(* ===== verification/Tcg.v ===== *)
(** * TPM measurements and the event log: src/tcgbios.c

    The log area, the digests of a TPM 1.2 or 2.0, the commands to the device
    and the INT 1Ah interface.  The driver below [tpmhw_transmit] and
    [malloc_high] are parameters.  Local structs and constant strings are areas
    of memory: their addresses are in the class [Frame]. *)
From Stdlib Require Import Ascii String.
From S2P Require Import Prelude Machine StringOps Bytes Sha1.
Local Open Scope seabios_scope.

(** ** Constants: src/std/tcg.h, src/hw/tpm_drivers.h *)

Definition SHA1_BUFSIZE := 20.
Definition TPM2_ALG_SHA1 := 0x0004.
Definition TPM2_ALG_SHA256 := 0x000b.
Definition TPM2_ALG_SHA384 := 0x000c.
Definition TPM2_ALG_SHA512 := 0x000d.
Definition TPM2_ALG_SM3_256 := 0x0012.
Definition TPM_VERSION_NONE := 0.
Definition TPM_VERSION_1_2 := 1.
Definition TPM_VERSION_2 := 2.
Definition TPM_TAG_RQU_CMD := 0x00c1.
Definition TPM2_ST_NO_SESSIONS := 0x8001.
Definition TPM2_ST_SESSIONS := 0x8002.
Definition TPM_DURATION_TYPE_SHORT := 0.
Definition TPM_DURATION_TYPE_MEDIUM := 1.
Definition TPM_DURATION_TYPE_LONG := 2.
Definition EV_NO_ACTION := 3.
Definition EV_SEPARATOR := 4.
Definition EV_ACTION := 5.
Definition EV_EVENT_TAG := 6.
Definition EV_COMPACT_HASH := 12.
Definition EV_IPL := 13.
Definition EV_IPL_PARTITION_DATA := 14.
Definition TCG_PC_LOGOVERFLOW := 2.
Definition TCG_PC_UNSUPPORTED := 3.
Definition TCG_GENERAL_ERROR := 1.
Definition TCG_FATAL_COM_ERROR := 1 + 0x17.
Definition TCG_INVALID_INPUT_PARA := 1 + 0x18.
Definition TCG_TCG_COMMAND_ERROR := 1 + 0x19.
Definition TCG_INTERFACE_SHUTDOWN := 1 + 0x20.
Definition TCG_PC_TPM_NOT_PRESENT := 1 + 0x22.
Definition TCG_MAGIC := 0x41504354.

(** [hash_parameters]: algorithm, flag and size. *)
Definition hash_parameters : list (Z * Z * Z) :=
  [(TPM2_ALG_SHA1, 1, 20); (TPM2_ALG_SHA256, 2, 32); (TPM2_ALG_SHA384, 4, 48); (TPM2_ALG_SHA512, 8, 64);
   (TPM2_ALG_SM3_256, 16, 32)].

Definition tpm20_get_hash_buffersize (hashAlg : Z) : Z :=
  match find (fun '(alg, _, _) => alg =? hashAlg) hash_parameters with Some (_, _, size) => size | None => -1 end.
Definition tpm20_hashalg_to_flag (hashAlg : Z) : Z :=
  match find (fun '(alg, _, _) => alg =? hashAlg) hash_parameters with Some (_, flag, _) => flag | None => 0 end.
Definition tpm20_hashalg_flag_to_hashalg (hashalg_flag : Z) : Z :=
  match find (fun '(_, flag, _) => flag =? hashalg_flag) hash_parameters with Some (alg, _, _) => alg | None => 0 end.

(** ** State *)

(** [tpm_state], and the other variables of the file *)
Record tcg_vars := TcgVars {
  log_area_minimum_length : Z;
  log_area_start_address : Z;
  entry_count : Z;
  log_area_next_entry : Z;
  log_area_last_entry : Z;
  TPM_version : Z;
  tpm20_pcr_selection_size : Z;
  tpm20_pcr_selection : Z;
  TPM_has_physical_presence : Z;
  TPM_working : Z;
  TPM_interface_shutdown : Z }.

Definition set_log (start len count next last : Z) (v : tcg_vars) : tcg_vars :=
  TcgVars len start count next last (TPM_version v) (tpm20_pcr_selection_size v) (tpm20_pcr_selection v)
    (TPM_has_physical_presence v) (TPM_working v) (TPM_interface_shutdown v).
Definition set_version (x : Z) (v : tcg_vars) : tcg_vars :=
  TcgVars (log_area_minimum_length v) (log_area_start_address v) (entry_count v) (log_area_next_entry v)
    (log_area_last_entry v) x (tpm20_pcr_selection_size v) (tpm20_pcr_selection v)
    (TPM_has_physical_presence v) (TPM_working v) (TPM_interface_shutdown v).
Definition set_selection (p size : Z) (v : tcg_vars) : tcg_vars :=
  TcgVars (log_area_minimum_length v) (log_area_start_address v) (entry_count v) (log_area_next_entry v)
    (log_area_last_entry v) (TPM_version v) size p (TPM_has_physical_presence v) (TPM_working v) (TPM_interface_shutdown v).
Definition set_presence (x : Z) (v : tcg_vars) : tcg_vars :=
  TcgVars (log_area_minimum_length v) (log_area_start_address v) (entry_count v) (log_area_next_entry v)
    (log_area_last_entry v) (TPM_version v) (tpm20_pcr_selection_size v) (tpm20_pcr_selection v) x (TPM_working v)
    (TPM_interface_shutdown v).
Definition set_working (x : Z) (v : tcg_vars) : tcg_vars :=
  TcgVars (log_area_minimum_length v) (log_area_start_address v) (entry_count v) (log_area_next_entry v)
    (log_area_last_entry v) (TPM_version v) (tpm20_pcr_selection_size v) (tpm20_pcr_selection v)
    (TPM_has_physical_presence v) x (TPM_interface_shutdown v).
Definition set_shutdown (x : Z) (v : tcg_vars) : tcg_vars :=
  TcgVars (log_area_minimum_length v) (log_area_start_address v) (entry_count v) (log_area_next_entry v)
    (log_area_last_entry v) (TPM_version v) (tpm20_pcr_selection_size v) (tpm20_pcr_selection v)
    (TPM_has_physical_presence v) (TPM_working v) x.

Record tcg (W : Type) := TcgWorld { tcg_st : tcg_vars; tcg_dev : W }.
Arguments TcgWorld {W}. Arguments tcg_st {W}. Arguments tcg_dev {W}.

(** Where the compiler put the local structs: a [struct tpm_log_entry], a hash,
    the arrays of [sha1], the event structs; the constant strings; and the bytes
    that were on the stack where [tpm20_get_pcrbanks] has its buffer. *)
Class Frame := {
  le_at : Z; hash_at : Z; sha1_w_at : Z; sha1_ctx_at : Z; event_at : Z; pcpes_at : Z; info_at : Z; separator_at : Z;
  str_at : string -> Z;
  buffer_junk : list Z }.

(** Sizes of the structs. *)
Definition sizeof_header : Z := 8.        (* struct tpm_log_header *)
Definition sizeof_trailer : Z := 4.       (* struct tpm_log_trailer *)
Definition sizeof_le : Z := 8 + (4 + 5 * 2 + 20 + 32 + 48 + 64 + 32).
Definition sizeof_pcpes : Z := 32.

(** Big-endian fields of a request, and of a response. *)
Definition be (n : nat) (v : Z) : list Z := rev (le_list n v).
Definition be_at (n off : nat) (l : list Z) : Z := le_value (rev (take n (drop off l))).

Section Tcg.
Context {W : Type} `{Frame}.
Context (CONFIG_TCGBIOS CONFIG_COREBOOT : bool).
(** The driver: locality, request, room for the response and duration to an
    error code and the response. *)
Context (tpmhw_transmit : Z -> list Z -> Z -> Z -> W -> (Z * list Z) * W).
Context (tpmhw_set_timeouts : list Z -> list Z -> W -> W).
Context (tpmhw_probe : W -> Z * W) (tpmhw_is_present : W -> bool).
Context (malloc_high : Z -> M (tcg W) Z).
Context (runningOnXen : bool).
Context (rdtscll : W -> Z * W).
Context (RsdpAddr SMBiosAddr : Z).      (* of fw/biostables.c *)

Definition get_st : M (tcg W) tcg_vars := fun s => Some (tcg_st (mc_world s), s).
Definition upd_st (f : tcg_vars -> tcg_vars) : M (tcg W) unit :=
  fun s => Some (tt, Machine (mc_mem s) (TcgWorld (f (tcg_st (mc_world s))) (tcg_dev (mc_world s)))).
Definition dev {A} (f : W -> A * W) : M (tcg W) A :=
  fun s => let '(x, w) := f (tcg_dev (mc_world s)) in Some (x, Machine (mc_mem s) (TcgWorld (tcg_st (mc_world s)) w)).
Definition transmit (locty : Z) (req : list Z) (room duration : Z) : M (tcg W) (Z * list Z) :=
  dev (tpmhw_transmit locty req room duration).
Definition get_mem : M (tcg W) memory := fun s => Some (mc_mem s, s).

(** [sha1] with one step of fuel for each block. *)
Definition call_sha1 (data length hash : Z) : M (tcg W) unit :=
  fun s =>
    match sha1 CONFIG_TCGBIOS sha1_w_at sha1_ctx_at (Z.to_nat (length / 64)) data length hash (mc_mem s) with
    | None => None
    | Some (_, m) => Some (tt, Machine m (mc_world s))
    end.

(** ** The log *)

Definition tpm_set_log_area (start_address minimum_length : Z) : M (tcg W) Z :=
  if (start_address =? 0) || (minimum_length =? 0) then ret (-1)
  else
    do upd_mem (memset start_address 0 minimum_length) ;;
    do upd_st (set_log start_address minimum_length 0 start_address 0) ;;
    ret 0.

Definition tpm_log_event (entry digest_len event event_len : Z) : M (tcg W) Z :=
  v <- get_st ;;
  if log_area_next_entry v =? 0 then ret (-1)
  else
    let size := u32 (sizeof_header + digest_len + sizeof_trailer + event_len) in
    let logsize := u32 (log_area_next_entry v + size - log_area_start_address v) in
    if log_area_minimum_length v <? logsize then ret (-1)
    else
      let dest := log_area_next_entry v in
      do upd_mem (memcpy dest entry (sizeof_header + digest_len)) ;;
      let t := dest + sizeof_header + digest_len in
      do put32 t event_len ;;
      do upd_mem (memcpy (t + sizeof_trailer) event (u32 event_len)) ;;
      do upd_st (fun v => set_log (log_area_start_address v) (log_area_minimum_length v) (u32 (entry_count v + 1))
                            (u32 (log_area_next_entry v + size)) (log_area_next_entry v) v) ;;
      ret 0.

(** ** Digests *)

(** The banks the TPM has selected: a record of algorithm, size and bit map for
    each; [visit] is what the two loops do with a bank, [inr] an early return. *)
Fixpoint selection_loop {A} (fuel : nat) (visit : Z -> Z -> Z -> A -> memory -> A * memory + Z) (total end_ : Z)
    (count sel : Z) (x : A) (m : memory) : option ((Z * Z * A + Z) * memory) :=
  if count <? total then
    match fuel with
    | O => None
    | S f =>
      let sizeOfSelect := read8 m (sel + 2) in
      let nsel := sel + 3 + sizeOfSelect in
      if end_ <? nsel then Some (inl (count, sel, x), m)
      else
        let hsize := tpm20_get_hash_buffersize (swab16 (read16 m sel)) in
        if hsize <? 0 then Some (inr (-1), m)
        else
          match visit count sel hsize x m with
          | inr e => Some (inr e, m)
          | inl (x, m) => selection_loop f visit total end_ (count + 1) nsel x m
          end
    end
  else Some (inl (count, sel, x), m).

━━━━━━

__GOAL OF THE EXERCISE__
Find where the line with "do upd_mem (memcpy (t" sits in the material above, then copy exactly from it through the line with "(** ** Digests *)". Add no other line.

__ANSWER SPACE__
      do upd_mem (memcpy (t + sizeof_trailer) event (u32 event_len)) ;;
      do upd_st (fun v => set_log (log_area_start_address v) (log_area_minimum_length v) (u32 (entry_count v + 1))
                            (u32 (log_area_next_entry v + size)) (log_area_next_entry v) v) ;;
      ret 0.

(** ** Digests *)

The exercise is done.